FROZEN ATTENTION – THE COMMANDING SELF: IDRIES SHAH

Namaste, Welcome to SAM-VAD (Together In Conversation), in continuation to our focus on the “The Commanding Self”; which here points to the “mixture of primitive and conditioned responses, common to everyone, which inhibits and distorts human progress and understanding”. We look at another Q & A, concerning our “Attention.”

Also as we begin today ‘let us remember this about ‘Attention’. Our life experience would ultimately amount to whatever we had paid attention to. Attention: is important and most of the times we are so indifferent to it. It is as fundamental as food; and we go blundering about, seeking ways to assuage the craving, instead of learning how to provide ourselves with what we need, sensibly and calmly. We feed the hunger blindly. Once the mechanism is brought to our attention and we begin to study it, it is as if a veil has been stripped off ordinary life, and we become freer in our action and choices.

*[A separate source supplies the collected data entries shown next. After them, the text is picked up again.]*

(** X19: [load_params] on the files it may meet.  A file in the older
    format (dictionary and error history only) is loaded through the
    [except ValueError] branch: the dictionary and the error history are
    replaced and the eight parameters keep their current values.  Without
    a file name the call raises TypeError, and on a missing file OSError;
    in both cases [paramfile] has already been overwritten with the
    argument, so a failed load loses the previous name, and nothing else
    has changed. *)
Theorem load_params_cases (L : Learner (F:=F)) (fs : FileSystem (F:=F)) :
  (forall f q eh,
     contents fs f = Some (Pickled2 q eh) ->
     exists L',
       load_params L (Some f) fs = (L', Ok (Some f)) /\
       Q L' = q /\ errorhist (stats L') = eh /\
       learnrate L' = learnrate L /\ theta L' = theta L /\ lca L' = lca L /\
       paramfile L' = Some f /\
       L0acts (stats L') = L0acts (stats L) /\ L1acts (stats L') = L1acts (stats L) /\
       L2acts (stats L') = L2acts (stats L) /\ meanacts (stats L') = meanacts (stats L) /\
       corrmatrix_ave (stats L') = corrmatrix_ave (stats L)) /\
  (exists msg, load_params L None fs = (set_paramfile L None, Raise (TypeError msg))) /\
  (forall f,
     contents fs f = None ->
     exists msg, load_params L (Some f) fs = (set_paramfile L (Some f), Raise (OSError msg))).
Proof.
  split; [|split].
  - intros f q eh Hc. unfold load_params. rewrite Hc.
    eexists. split; [reflexivity|]. simpl. repeat split; reflexivity.
  - eexists. reflexivity.
  - intros f Hc. unfold load_params. rewrite Hc. eexists. reflexivity.
Qed.

(** X20: when [save_params] fails it writes nothing.  With neither a
    [filename] nor a [paramfile] it raises ValueError and leaves the
    learner as it was; when the file cannot be opened for writing it raises
    OSError after it has bound [paramfile] to the new name.  In both cases,
    and whenever the call is made, the content of every file other than
    the one named is what it was. *)
Theorem save_params_failures (L : Learner (F:=F)) (filename : option string)
    (fs : FileSystem (F:=F)) :
  (or_str filename (paramfile L) = None ->
   exists msg, save_params L filename fs = (L, fs, Raise (ValueError msg))) /\
  (forall f,
     or_str filename (paramfile L) = Some f -> writable fs f = false ->
     exists msg,
       save_params L filename fs = (set_paramfile L (Some f), fs, Raise (OSError msg))) /\
  (forall g,
     or_str filename (paramfile L) <> Some g ->
     contents (snd (fst (save_params L filename fs))) g = contents fs g).
Proof.
  split; [|split].
  - intros Hn. unfold save_params. rewrite Hn. eexists. reflexivity.
  - intros f Hn Hw. unfold save_params. rewrite Hn, Hw. eexists. reflexivity.
  - intros g Hg. unfold save_params.
    destruct (or_str filename (paramfile L)) as [f|]; [|reflexivity].
    destruct (writable fs f); [|reflexivity].
    simpl. apply contents_write_other. intros ->. apply Hg. reflexivity.
Qed.
End ParameterFiles.

(** A save into an empty file system and a load back. *)
Lemma save_load_params_round_trip_witness :
  let L := Examples.learner1 LCALearner_class 1%float 0.25%float None [[1%float]]
             (Examples.params1 1%float 0.5%float false) in
  exists L1 fs1,
    save_params L (Some "dict.pickle"%string) FileExamples.empty_disk = (L1, fs1, Ok tt) /\
    exists L3,
      load_params L (Some "dict.pickle"%string) fs1 = (L3, Ok (Some "dict.pickle"%string)) /\
      Q L3 = Q L.
Proof.
  intros L.
  destruct (@save_load_params_round_trip _ L (Some "dict.pickle"%string)
              "dict.pickle"%string FileExamples.empty_disk eq_refl eq_refl)
    as (L1 & fs1 & Hs & _ & _ & Hl).
  exists L1, fs1. split; [exact Hs|].
  destruct (Hl L) as (L3 & H3 & HQ & _). exists L3. split; [exact H3 | exact HQ].
Defined.

Section LoadHook.
Context {F : Type} {SF : Scalar F}.

End LoadHook.

(** ** Inference over the reals *)

Section RealInference.
Local Open Scope R_scope.

Lemma any_nan_R (m : matrix R) : any_nan m = false.
Proof. apply any_nan_false. intros r x _ _. reflexivity. Qed.
Lemma recursive_split_fuel_mono (cfg : config) (fuel : nat) :
  forall (fuel' : nat) (text : str) (separators chunks : list str),
    (fuel <= fuel')%nat ->
    _recursive_split cfg fuel text separators = Ret chunks ->
    _recursive_split cfg fuel' text separators = Ret chunks.
Proof.
induction fuel as [|fuel IH]; intros fuel' text separators chunks Hle H.
- discriminate.
- destruct fuel' as [|fuel']; [lia|].
  destruct separators as [|separator rest]; [discriminate|].
  cbn [_recursive_split] in *.
  apply bind_Ret_inv in H as (st & Hst & Hk).
  apply (loop_mono cfg _ (_recursive_split cfg fuel')) in Hst.
  + rewrite Hst. exact Hk.
  + intros piece r Hr. apply IH; [lia|exact Hr].
Qed.

(** *** The accumulated buffers and the returned chunks *)

Lemma returned_of_app (cfg : config) (a b : list str) :
  returned_of cfg (a ++ b) = returned_of cfg a ++ returned_of cfg b.
Proof. unfold returned_of. by rewrite filter_app, fmap_app. Qed.

(** The guarded append is the recording of the buffer followed by the
    selection. *)
Lemma returned_of_snoc (cfg : config) (buffers : list str) (cur : str) :
  returned_of cfg (buffers ++ [cur]) = flush cfg (returned_of cfg buffers) cur.
Proof.
rewrite returned_of_app. unfold flush, returned_of at 2.
destruct (Z.leb_spec (min_chunk_size cfg) (len cur)) as [Hge|Hlt].
- by rewrite filter_cons_True.
- rewrite filter_cons_False by lia. simpl. by rewrite app_nil_r.
Qed.

Section LoopBuffers.
Variable cfg : config.
Variable rec recb : str -> list str -> res (list str).
Variable separator : str.
Variable new_separators : list str.
Hypothesis rec_buffers :
  forall piece,
    rec piece new_separators
    = res_map (returned_of cfg) (recb piece new_separators).

Let select (st : list str * str) : list str * str :=
  (returned_of cfg (fst st), snd st).

Lemma loop_body_buffers (st : list str * str) (split : str) :
  loop_body cfg rec separator new_separators (select st) split
  = res_map select (buffers_loop_body cfg recb separator new_separators
                      st split).
Proof.
destruct st as [buffers cur]. unfold loop_body, buffers_loop_body, select.
cbv zeta. simpl.
destruct (_ <? _ + _); [|reflexivity].
rewrite <- returned_of_snoc.
destruct (_ && _); [|reflexivity].
rewrite rec_buffers.
match goal with
| |- context [recb ?piece new_separators] =>
    destruct (recb piece new_separators) as [sub| |]
end; simpl; [|reflexivity|reflexivity].
by rewrite (returned_of_app cfg (buffers ++ [cur]) sub).
Qed.

Lemma loop_buffers (splits : list str) (st : list str * str) :
  loop cfg rec separator new_separators (select st) splits
  = res_map select (buffers_loop cfg recb separator new_separators st splits).
Proof.
revert st. induction splits as [|split splits IH]; intros st.
- reflexivity.
- cbn [loop buffers_loop]. rewrite loop_body_buffers.
  destruct (buffers_loop_body cfg recb separator new_separators st split)
    as [st1| |]; [apply IH|reflexivity|reflexivity].
Qed.
End LoopBuffers.

(** The returned chunks are the selected accumulated buffers, and the two
    calls have the same outcome. *)
Lemma recursive_split_buffers (cfg : config) (fuel : nat) :
  forall (text : str) (separators : list str),
    _recursive_split cfg fuel text separators
    = res_map (returned_of cfg) (accumulated_buffers cfg fuel text separators).
Proof.
induction fuel as [|fuel IH]; intros text separators; [reflexivity|].
destruct separators as [|separator rest]; [reflexivity|].
cbn [_recursive_split accumulated_buffers].
pose proof (loop_buffers cfg (_recursive_split cfg fuel)
              (accumulated_buffers cfg fuel) separator
              (new_separators_of (separator :: rest))
              (fun piece => IH piece _)
              (splits_of separator text) ([], [])) as Hloop.
match goal with
| |- ?run ≫= _ = res_map _ (?runb ≫= _) =>
    assert (run = res_map (fun st : list str * str =>
                             (returned_of cfg (fst st), snd st)) runb)
      as -> by exact Hloop;
    destruct runb as [st| |]; simpl; [|reflexivity..]
end.
by rewrite returned_of_snoc.
Qed.

(** *** Size of the accumulated buffers *)

Section BuffersBound.
Variable cfg : config.
Hypothesis size_pos : 0 < chunk_size cfg.
Hypothesis overlap_pos : 0 < chunk_overlap cfg.
Variable recb : str -> list str -> res (list str).
Variable separator : str.
Variable new_separators : list str.

Let within (buf : str) : Prop := len buf <= chunk_size cfg + chunk_overlap cfg.

Hypothesis recb_ok :
  forall piece r, recb piece new_separators = Ret r -> Forall within r.
Hypothesis last_level : new_separators = [] -> separator = [].

Lemma overlap_of_len (cur : str) :
  len (overlap_of cfg cur) <= chunk_overlap cfg.
Proof.
unfold overlap_of. destruct (Z.ltb_spec (chunk_overlap cfg) (len cur)).
- rewrite len_slice_from_neg; lia.
- assumption.
Qed.

Lemma buffers_loop_body_bound (st st' : list str * str) (split : str) :
  (separator = [] -> length split = 1%nat) ->
  Forall within (fst st) -> within (snd st) ->
  buffers_loop_body cfg recb separator new_separators st split = Ret st' ->
  Forall within (fst st') /\ within (snd st').
Proof.
destruct st as [buffers cur]. unfold buffers_loop_body. cbv zeta. simpl.
intros Hsplit Hb Hw.
assert (Forall within (buffers ++ [cur])) as Hb'.
{ apply Forall_app. split; [exact Hb|]. by constructor. }
set (piece := if truthy separator then split ++ separator else split).
destruct (Z.ltb_spec (chunk_size cfg) (len cur + len piece)) as [Hover|Hfit].
- destruct (Z.ltb_spec (chunk_size cfg) (len piece)) as [Hbig|Hsmall]; simpl.
  + case_bool_decide as Hne.
    * intros H. apply bind_Ret_inv in H as (r & Hr & Hk).
      injection Hk as <-. simpl. split.
      -- apply Forall_app. split; [exact Hb'|]. eapply recb_ok; eassumption.
      -- unfold within, len. simpl. lia.
    * intros H. injection H as <-. simpl. split; [exact Hb'|].
      assert (new_separators = []) as Hnil.
      { destruct (decide (new_separators = [])); [assumption|contradiction]. }
      pose proof (last_level Hnil) as Hsep.
      unfold within. rewrite len_app. pose proof (overlap_of_len cur).
      assert (len piece = 1); [|lia].
      subst piece. rewrite Hsep. simpl. unfold len.
      rewrite (Hsplit Hsep). reflexivity.
  + intros H. injection H as <-. simpl. split; [exact Hb'|].
    unfold within. rewrite len_app. pose proof (overlap_of_len cur). lia.
- intros H. injection H as <-. simpl. split; [assumption|].
  unfold within. rewrite len_app. lia.
Qed.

But before that let me just add this; “The Commanding Self”, was written in response to requests for “clarification, interviews, question-and-answer sessions, lectures”, the book presents study themes intended to enable the student to observe the functioning of their own emotional and conditioned responses.

FROZEN ATTENTION

Q: What is the greatest barrier to learning?

A: Preconceptions and concentration upon things which one thinks one wants to learn, but which may not be one’s real needs. This causes part of the attention capacity to become locked onto the preconceptions, assumptions or query.

Now this is a very long-standing and characteristic problem in teaching, and there is a famous Indian story which illustrates it.

A certain teacher was explaining something to a disciple, who at the same time was watching a mouse wriggling into a hole.

Ultimately the teacher said, “Now, is it all in?”

“Yes”, said the student, “all except the tail.” This may seem a small matter. In fact it is one of the biggest, because failure to obtain the flexibility of mind to switch attention off one’s preoccupation onto what else there is to study makes that study impossible. And surely, this is a very big matter indeed.